## Work task
Nothing but the lines from the one containing "Theorem desk_intake node" through the one containing "(multipliers, reservations, overflow, counters", both included, should be given again, each exactly as written below.

:: Task input

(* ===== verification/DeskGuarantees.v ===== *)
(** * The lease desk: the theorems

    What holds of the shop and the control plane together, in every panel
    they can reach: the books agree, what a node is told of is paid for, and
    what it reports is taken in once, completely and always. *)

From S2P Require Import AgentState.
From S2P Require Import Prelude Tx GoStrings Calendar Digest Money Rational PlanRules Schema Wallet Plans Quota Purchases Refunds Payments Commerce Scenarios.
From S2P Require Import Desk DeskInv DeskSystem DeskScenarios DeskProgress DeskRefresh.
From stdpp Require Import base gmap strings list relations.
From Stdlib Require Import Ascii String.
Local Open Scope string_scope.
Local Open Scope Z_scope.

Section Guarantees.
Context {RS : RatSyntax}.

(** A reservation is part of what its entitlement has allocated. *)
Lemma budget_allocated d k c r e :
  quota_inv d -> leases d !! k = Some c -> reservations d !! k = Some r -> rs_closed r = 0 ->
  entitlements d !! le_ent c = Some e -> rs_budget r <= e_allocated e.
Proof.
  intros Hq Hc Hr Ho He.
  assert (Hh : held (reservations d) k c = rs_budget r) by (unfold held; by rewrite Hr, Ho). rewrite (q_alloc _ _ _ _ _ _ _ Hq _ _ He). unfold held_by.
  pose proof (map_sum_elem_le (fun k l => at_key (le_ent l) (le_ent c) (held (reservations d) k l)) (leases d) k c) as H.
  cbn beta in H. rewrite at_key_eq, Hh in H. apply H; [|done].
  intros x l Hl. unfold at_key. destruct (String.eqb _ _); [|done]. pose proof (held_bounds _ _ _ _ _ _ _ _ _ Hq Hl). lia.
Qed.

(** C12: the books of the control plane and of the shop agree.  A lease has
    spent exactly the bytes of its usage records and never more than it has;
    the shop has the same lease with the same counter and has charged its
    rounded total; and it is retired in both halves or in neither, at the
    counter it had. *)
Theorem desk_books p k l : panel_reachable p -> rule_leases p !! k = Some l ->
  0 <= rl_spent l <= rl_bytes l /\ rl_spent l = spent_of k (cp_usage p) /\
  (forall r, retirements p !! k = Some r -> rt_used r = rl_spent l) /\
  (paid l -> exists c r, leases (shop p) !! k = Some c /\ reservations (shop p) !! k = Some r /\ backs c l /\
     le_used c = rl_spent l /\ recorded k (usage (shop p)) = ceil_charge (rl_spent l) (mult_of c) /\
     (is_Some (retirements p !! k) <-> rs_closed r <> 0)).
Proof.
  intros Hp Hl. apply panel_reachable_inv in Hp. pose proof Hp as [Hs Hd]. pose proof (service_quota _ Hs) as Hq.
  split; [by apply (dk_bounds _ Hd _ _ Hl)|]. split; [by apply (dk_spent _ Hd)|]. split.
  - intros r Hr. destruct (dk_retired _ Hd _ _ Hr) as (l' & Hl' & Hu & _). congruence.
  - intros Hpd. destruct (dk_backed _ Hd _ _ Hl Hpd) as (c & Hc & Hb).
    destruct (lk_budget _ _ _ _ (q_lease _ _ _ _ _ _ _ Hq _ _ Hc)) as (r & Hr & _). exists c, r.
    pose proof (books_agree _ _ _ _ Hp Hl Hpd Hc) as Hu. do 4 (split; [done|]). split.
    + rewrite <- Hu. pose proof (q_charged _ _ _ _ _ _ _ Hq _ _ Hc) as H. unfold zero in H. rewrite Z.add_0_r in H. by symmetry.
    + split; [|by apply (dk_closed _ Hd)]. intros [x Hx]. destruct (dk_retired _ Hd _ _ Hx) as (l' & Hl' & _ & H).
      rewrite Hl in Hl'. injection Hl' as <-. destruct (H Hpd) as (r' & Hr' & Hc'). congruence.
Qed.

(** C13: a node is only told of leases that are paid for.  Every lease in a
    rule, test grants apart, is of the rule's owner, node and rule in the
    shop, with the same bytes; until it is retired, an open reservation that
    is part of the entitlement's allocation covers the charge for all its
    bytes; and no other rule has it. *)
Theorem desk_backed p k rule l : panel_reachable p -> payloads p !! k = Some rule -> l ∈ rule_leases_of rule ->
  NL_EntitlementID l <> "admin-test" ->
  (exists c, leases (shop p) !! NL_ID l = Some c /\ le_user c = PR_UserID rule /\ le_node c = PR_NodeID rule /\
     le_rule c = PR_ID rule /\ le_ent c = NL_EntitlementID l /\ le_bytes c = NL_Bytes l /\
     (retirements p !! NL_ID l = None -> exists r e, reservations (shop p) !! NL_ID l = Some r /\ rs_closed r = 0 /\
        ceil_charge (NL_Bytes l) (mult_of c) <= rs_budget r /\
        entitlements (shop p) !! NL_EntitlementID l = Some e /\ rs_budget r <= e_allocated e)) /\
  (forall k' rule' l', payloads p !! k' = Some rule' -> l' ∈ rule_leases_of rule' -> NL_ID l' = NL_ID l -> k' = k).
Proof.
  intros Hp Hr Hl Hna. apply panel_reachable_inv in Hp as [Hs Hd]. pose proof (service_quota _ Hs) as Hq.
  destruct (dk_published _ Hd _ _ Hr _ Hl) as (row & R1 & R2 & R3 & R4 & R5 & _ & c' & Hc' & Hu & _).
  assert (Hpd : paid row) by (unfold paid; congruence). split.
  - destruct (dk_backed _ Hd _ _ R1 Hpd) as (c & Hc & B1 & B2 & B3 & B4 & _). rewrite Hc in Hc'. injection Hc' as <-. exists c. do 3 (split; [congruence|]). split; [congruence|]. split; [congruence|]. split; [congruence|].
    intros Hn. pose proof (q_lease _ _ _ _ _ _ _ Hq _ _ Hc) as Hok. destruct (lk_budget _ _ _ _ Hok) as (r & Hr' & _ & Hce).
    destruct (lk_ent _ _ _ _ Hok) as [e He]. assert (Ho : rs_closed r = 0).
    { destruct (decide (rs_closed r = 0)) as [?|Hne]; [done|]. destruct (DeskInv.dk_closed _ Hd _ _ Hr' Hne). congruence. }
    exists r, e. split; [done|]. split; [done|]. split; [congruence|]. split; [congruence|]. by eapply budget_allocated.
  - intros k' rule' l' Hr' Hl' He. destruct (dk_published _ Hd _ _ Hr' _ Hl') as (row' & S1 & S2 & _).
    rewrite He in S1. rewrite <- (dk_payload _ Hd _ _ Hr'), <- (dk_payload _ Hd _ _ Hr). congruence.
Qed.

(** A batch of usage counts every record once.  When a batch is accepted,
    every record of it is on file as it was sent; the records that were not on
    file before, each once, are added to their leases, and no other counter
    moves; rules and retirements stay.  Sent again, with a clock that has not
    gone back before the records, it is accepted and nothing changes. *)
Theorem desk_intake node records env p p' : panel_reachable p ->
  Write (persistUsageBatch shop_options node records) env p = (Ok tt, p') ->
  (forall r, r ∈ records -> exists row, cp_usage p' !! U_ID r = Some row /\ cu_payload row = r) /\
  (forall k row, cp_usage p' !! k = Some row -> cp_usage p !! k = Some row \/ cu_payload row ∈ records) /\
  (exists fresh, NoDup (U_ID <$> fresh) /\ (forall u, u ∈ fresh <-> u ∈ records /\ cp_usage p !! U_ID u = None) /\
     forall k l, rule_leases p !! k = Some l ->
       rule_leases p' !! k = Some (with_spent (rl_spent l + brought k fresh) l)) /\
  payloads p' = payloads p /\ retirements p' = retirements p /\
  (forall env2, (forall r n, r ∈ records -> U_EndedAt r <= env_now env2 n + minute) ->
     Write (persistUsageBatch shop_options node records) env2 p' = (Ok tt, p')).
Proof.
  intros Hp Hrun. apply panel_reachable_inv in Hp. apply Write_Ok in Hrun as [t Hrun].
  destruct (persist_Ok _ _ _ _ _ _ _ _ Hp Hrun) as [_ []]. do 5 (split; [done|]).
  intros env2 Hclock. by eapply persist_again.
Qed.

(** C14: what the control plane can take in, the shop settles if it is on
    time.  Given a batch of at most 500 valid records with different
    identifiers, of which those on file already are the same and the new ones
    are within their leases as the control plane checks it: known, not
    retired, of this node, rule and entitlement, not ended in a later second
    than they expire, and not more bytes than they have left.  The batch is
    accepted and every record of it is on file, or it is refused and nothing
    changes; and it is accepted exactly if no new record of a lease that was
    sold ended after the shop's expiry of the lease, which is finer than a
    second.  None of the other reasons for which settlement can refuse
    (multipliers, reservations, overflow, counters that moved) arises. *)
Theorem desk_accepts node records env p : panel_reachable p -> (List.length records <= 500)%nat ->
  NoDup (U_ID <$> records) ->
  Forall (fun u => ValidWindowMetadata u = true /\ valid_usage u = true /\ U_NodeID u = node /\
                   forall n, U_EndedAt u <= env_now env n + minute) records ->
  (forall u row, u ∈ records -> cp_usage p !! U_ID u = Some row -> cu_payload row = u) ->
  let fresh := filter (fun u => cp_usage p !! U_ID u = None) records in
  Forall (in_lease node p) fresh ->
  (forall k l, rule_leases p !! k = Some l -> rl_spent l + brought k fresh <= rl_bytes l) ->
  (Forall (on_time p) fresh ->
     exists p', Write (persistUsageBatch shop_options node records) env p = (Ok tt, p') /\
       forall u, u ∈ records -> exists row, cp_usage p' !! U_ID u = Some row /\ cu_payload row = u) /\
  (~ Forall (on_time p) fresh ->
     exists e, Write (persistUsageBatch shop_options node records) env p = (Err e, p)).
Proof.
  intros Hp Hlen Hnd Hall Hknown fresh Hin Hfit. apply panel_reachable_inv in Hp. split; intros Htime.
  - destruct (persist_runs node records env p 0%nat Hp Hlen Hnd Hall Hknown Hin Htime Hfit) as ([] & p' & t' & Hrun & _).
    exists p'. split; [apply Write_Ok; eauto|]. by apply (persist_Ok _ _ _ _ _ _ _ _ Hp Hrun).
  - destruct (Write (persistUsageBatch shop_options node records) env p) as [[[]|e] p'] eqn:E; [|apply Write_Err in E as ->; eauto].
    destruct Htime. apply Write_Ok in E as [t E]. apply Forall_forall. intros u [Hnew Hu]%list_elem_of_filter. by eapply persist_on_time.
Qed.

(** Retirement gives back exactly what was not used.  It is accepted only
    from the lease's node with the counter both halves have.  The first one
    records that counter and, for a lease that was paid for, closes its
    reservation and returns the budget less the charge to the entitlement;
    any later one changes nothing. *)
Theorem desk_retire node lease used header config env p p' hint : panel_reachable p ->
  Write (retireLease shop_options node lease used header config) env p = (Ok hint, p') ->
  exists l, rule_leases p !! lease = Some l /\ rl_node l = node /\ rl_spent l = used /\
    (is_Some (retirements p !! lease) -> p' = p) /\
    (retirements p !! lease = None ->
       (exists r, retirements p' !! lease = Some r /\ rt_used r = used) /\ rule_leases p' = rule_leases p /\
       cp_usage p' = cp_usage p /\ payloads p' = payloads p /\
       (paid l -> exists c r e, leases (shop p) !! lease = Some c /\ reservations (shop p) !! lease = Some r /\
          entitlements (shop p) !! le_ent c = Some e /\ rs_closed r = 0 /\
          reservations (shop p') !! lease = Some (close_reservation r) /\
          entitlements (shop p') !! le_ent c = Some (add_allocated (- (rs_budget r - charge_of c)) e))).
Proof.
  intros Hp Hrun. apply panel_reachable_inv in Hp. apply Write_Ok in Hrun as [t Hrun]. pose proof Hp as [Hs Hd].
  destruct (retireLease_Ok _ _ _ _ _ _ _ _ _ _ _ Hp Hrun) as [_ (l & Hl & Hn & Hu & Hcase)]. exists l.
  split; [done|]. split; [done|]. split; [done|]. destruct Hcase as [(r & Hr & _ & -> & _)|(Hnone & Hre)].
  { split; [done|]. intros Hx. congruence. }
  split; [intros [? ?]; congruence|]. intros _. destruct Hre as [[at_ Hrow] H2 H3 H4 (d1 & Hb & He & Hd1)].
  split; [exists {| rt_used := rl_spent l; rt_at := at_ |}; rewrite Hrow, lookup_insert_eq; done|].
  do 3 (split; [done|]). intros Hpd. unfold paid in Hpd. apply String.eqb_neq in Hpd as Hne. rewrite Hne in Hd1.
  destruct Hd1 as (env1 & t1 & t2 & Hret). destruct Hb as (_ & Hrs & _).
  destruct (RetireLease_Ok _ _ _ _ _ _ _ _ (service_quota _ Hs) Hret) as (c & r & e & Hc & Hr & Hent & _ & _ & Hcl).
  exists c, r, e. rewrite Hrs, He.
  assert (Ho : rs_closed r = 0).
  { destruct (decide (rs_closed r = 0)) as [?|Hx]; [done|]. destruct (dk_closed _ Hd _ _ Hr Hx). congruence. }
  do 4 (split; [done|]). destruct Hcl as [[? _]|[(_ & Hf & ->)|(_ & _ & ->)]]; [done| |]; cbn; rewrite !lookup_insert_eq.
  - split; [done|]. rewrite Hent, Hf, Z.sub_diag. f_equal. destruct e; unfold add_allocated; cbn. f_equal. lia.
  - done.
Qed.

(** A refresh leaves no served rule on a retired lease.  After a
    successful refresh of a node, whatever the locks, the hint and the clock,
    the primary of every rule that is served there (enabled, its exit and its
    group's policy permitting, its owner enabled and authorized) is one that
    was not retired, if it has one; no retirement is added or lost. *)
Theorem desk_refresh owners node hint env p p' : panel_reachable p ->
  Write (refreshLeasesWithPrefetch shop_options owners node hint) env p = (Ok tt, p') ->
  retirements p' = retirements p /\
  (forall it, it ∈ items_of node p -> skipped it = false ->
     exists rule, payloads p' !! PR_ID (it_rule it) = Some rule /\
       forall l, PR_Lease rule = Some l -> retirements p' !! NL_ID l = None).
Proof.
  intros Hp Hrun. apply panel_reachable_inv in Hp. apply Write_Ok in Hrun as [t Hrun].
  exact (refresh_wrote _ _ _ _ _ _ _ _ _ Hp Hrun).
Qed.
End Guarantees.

::::
:: Task input

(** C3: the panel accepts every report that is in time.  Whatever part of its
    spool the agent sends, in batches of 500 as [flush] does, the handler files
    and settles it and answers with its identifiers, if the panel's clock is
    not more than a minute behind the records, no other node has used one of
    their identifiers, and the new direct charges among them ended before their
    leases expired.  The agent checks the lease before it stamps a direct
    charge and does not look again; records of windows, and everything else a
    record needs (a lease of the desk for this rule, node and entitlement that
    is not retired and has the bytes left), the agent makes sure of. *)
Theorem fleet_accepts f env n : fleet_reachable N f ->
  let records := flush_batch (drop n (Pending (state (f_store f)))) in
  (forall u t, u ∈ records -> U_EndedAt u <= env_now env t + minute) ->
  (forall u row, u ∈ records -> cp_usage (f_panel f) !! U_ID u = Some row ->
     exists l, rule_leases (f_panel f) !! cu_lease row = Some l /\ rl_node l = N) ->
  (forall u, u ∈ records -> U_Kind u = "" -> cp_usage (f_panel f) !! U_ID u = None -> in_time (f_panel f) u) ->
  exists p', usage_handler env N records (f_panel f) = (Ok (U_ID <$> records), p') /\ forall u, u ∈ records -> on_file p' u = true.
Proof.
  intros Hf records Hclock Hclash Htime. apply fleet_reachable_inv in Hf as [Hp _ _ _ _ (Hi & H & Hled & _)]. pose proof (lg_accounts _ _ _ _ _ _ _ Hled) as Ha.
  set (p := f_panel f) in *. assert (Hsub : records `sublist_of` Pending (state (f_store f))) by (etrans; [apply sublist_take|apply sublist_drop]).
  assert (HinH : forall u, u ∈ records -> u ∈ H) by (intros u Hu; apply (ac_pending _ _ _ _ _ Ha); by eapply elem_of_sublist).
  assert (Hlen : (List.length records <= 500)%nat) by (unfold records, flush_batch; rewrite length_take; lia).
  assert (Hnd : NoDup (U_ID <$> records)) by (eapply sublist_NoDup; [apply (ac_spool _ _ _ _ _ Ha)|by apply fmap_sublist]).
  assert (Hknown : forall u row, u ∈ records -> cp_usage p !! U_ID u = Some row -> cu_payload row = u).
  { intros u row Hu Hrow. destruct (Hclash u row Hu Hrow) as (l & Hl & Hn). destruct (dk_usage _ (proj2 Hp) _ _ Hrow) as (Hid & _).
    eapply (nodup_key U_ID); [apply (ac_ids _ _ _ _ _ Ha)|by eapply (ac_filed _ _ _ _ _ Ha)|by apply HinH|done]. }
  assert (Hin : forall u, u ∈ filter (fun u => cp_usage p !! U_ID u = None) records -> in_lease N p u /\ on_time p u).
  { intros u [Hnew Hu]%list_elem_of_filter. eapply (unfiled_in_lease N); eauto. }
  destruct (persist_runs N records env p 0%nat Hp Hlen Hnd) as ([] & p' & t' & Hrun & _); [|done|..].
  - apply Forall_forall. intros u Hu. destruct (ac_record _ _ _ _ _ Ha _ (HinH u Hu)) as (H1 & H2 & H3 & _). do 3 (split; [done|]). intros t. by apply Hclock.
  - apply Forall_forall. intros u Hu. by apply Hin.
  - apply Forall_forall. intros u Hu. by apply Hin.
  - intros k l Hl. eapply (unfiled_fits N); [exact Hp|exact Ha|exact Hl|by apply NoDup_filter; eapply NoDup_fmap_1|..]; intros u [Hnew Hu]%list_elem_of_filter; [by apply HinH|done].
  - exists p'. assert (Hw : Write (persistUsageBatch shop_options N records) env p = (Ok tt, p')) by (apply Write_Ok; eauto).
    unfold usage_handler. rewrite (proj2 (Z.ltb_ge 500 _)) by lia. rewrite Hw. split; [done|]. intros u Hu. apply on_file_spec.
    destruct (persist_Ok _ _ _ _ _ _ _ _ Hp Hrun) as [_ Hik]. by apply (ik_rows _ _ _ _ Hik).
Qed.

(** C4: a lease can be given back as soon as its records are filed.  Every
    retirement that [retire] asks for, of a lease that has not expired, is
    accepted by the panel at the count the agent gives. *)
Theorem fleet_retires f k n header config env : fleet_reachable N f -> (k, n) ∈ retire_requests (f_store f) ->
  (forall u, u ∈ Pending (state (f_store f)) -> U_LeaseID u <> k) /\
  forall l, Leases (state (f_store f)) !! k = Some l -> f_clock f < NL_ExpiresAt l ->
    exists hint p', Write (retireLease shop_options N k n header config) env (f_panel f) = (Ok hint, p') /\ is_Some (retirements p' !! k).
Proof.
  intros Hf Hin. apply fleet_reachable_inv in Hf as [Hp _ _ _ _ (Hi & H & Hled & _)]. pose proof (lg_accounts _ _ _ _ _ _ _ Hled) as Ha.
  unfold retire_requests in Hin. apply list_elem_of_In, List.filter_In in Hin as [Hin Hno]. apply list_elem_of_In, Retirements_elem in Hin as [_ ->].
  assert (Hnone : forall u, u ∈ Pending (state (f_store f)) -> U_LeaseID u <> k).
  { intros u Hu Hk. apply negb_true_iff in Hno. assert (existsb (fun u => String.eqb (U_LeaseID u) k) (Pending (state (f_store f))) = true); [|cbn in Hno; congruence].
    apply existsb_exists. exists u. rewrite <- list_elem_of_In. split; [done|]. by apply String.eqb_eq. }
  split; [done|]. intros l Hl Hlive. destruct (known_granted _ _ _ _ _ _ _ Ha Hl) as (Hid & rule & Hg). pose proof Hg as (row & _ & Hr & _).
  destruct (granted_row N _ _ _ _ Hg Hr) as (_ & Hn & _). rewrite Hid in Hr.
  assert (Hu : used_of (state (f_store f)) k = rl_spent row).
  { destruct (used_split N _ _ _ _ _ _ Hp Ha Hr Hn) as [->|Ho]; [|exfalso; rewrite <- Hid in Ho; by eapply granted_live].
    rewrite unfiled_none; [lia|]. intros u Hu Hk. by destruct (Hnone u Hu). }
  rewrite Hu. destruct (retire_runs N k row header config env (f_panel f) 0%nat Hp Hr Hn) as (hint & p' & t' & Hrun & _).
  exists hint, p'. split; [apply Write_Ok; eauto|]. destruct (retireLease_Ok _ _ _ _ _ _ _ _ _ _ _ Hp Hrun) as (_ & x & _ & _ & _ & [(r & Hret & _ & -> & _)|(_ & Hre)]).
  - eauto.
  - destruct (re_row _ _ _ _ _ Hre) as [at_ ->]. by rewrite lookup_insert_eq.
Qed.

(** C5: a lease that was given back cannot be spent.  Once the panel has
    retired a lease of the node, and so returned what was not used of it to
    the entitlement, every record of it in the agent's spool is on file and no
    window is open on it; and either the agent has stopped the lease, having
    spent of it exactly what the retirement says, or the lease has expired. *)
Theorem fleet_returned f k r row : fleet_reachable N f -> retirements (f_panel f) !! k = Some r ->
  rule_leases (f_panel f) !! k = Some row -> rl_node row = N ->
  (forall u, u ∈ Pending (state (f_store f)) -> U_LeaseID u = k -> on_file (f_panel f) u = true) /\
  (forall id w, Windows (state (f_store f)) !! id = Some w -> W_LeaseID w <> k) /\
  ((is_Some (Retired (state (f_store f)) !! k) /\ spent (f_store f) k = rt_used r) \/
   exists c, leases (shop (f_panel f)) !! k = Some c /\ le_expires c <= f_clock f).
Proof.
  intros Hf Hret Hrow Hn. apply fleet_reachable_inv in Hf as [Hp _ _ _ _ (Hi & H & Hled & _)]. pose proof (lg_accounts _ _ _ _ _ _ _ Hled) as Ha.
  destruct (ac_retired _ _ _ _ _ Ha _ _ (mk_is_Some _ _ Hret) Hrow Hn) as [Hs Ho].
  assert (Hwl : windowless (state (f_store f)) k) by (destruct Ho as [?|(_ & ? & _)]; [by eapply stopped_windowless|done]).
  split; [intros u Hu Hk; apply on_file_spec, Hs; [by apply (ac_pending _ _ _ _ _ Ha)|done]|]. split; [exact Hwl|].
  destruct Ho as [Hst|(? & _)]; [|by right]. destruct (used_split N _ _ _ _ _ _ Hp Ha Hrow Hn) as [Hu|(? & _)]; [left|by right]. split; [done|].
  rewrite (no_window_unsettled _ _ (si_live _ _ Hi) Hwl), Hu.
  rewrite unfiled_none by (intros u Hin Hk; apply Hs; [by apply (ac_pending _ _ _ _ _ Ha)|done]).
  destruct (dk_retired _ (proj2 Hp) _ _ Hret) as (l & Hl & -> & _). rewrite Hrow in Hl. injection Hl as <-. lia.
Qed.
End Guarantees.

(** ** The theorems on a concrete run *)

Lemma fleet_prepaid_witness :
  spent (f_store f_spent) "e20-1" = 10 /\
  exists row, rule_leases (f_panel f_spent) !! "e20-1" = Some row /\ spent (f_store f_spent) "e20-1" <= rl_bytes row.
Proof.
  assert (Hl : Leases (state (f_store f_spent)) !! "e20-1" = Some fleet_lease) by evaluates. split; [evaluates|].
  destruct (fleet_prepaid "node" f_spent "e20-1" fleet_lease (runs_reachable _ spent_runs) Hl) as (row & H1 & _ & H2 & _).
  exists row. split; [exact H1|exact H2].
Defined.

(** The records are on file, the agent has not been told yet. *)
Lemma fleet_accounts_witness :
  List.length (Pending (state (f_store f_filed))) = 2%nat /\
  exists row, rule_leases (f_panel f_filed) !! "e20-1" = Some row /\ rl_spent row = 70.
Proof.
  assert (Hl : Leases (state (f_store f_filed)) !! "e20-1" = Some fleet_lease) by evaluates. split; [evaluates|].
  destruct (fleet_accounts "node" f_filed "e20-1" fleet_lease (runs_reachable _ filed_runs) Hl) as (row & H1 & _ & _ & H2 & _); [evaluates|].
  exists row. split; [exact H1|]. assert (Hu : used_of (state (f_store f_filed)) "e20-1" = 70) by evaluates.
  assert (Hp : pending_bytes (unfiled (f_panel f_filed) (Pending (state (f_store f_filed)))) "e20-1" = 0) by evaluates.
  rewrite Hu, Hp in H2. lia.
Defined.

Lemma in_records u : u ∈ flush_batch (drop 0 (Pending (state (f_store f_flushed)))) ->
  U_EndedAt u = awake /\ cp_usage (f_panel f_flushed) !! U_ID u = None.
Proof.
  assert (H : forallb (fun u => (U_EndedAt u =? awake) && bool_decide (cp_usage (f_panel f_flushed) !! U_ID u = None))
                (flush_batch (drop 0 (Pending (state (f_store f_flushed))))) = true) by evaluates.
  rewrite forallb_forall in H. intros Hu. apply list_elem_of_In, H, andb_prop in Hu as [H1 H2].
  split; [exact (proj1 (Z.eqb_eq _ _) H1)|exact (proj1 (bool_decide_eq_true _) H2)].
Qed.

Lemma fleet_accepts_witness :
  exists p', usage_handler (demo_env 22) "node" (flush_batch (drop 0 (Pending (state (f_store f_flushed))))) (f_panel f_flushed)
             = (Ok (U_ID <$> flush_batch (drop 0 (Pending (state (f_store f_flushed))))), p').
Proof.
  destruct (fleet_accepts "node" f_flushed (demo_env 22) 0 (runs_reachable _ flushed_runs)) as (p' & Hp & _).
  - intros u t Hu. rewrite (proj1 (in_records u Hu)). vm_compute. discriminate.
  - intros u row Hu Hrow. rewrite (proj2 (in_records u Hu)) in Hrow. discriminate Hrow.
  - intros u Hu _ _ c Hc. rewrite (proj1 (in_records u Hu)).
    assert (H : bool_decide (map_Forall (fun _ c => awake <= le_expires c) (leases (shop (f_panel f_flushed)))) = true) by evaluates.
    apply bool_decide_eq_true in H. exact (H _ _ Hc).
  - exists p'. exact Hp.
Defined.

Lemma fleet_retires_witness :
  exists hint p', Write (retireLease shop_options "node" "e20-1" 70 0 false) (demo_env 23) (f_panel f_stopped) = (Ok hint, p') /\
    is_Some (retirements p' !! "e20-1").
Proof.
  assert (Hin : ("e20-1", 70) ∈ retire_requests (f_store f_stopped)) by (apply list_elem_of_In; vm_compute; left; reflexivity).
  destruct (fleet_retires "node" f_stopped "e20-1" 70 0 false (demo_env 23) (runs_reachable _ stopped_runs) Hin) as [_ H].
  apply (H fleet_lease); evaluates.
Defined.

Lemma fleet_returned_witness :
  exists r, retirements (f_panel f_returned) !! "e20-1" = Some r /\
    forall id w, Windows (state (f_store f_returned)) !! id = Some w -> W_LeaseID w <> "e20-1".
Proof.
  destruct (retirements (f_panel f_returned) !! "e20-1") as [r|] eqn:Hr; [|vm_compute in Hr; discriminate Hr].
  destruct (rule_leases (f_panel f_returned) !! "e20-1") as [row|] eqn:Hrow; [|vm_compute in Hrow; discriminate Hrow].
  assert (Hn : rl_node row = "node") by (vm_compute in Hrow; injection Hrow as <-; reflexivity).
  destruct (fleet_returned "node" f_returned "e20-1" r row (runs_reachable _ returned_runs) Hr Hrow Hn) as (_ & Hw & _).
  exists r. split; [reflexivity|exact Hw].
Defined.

::::

## Solution to this task
Theorem desk_intake node records env p p' : panel_reachable p ->
  Write (persistUsageBatch shop_options node records) env p = (Ok tt, p') ->
  (forall r, r ∈ records -> exists row, cp_usage p' !! U_ID r = Some row /\ cu_payload row = r) /\
  (forall k row, cp_usage p' !! k = Some row -> cp_usage p !! k = Some row \/ cu_payload row ∈ records) /\
  (exists fresh, NoDup (U_ID <$> fresh) /\ (forall u, u ∈ fresh <-> u ∈ records /\ cp_usage p !! U_ID u = None) /\
     forall k l, rule_leases p !! k = Some l ->
       rule_leases p' !! k = Some (with_spent (rl_spent l + brought k fresh) l)) /\
  payloads p' = payloads p /\ retirements p' = retirements p /\
  (forall env2, (forall r n, r ∈ records -> U_EndedAt r <= env_now env2 n + minute) ->
     Write (persistUsageBatch shop_options node records) env2 p' = (Ok tt, p')).
Proof.
  intros Hp Hrun. apply panel_reachable_inv in Hp. apply Write_Ok in Hrun as [t Hrun].
  destruct (persist_Ok _ _ _ _ _ _ _ _ Hp Hrun) as [_ []]. do 5 (split; [done|]).
  intros env2 Hclock. by eapply persist_again.
Qed.

(** C14: what the control plane can take in, the shop settles if it is on
    time.  Given a batch of at most 500 valid records with different
    identifiers, of which those on file already are the same and the new ones
    are within their leases as the control plane checks it: known, not
    retired, of this node, rule and entitlement, not ended in a later second
    than they expire, and not more bytes than they have left.  The batch is
    accepted and every record of it is on file, or it is refused and nothing
    changes; and it is accepted exactly if no new record of a lease that was
    sold ended after the shop's expiry of the lease, which is finer than a
    second.  None of the other reasons for which settlement can refuse
    (multipliers, reservations, overflow, counters that moved) arises. *)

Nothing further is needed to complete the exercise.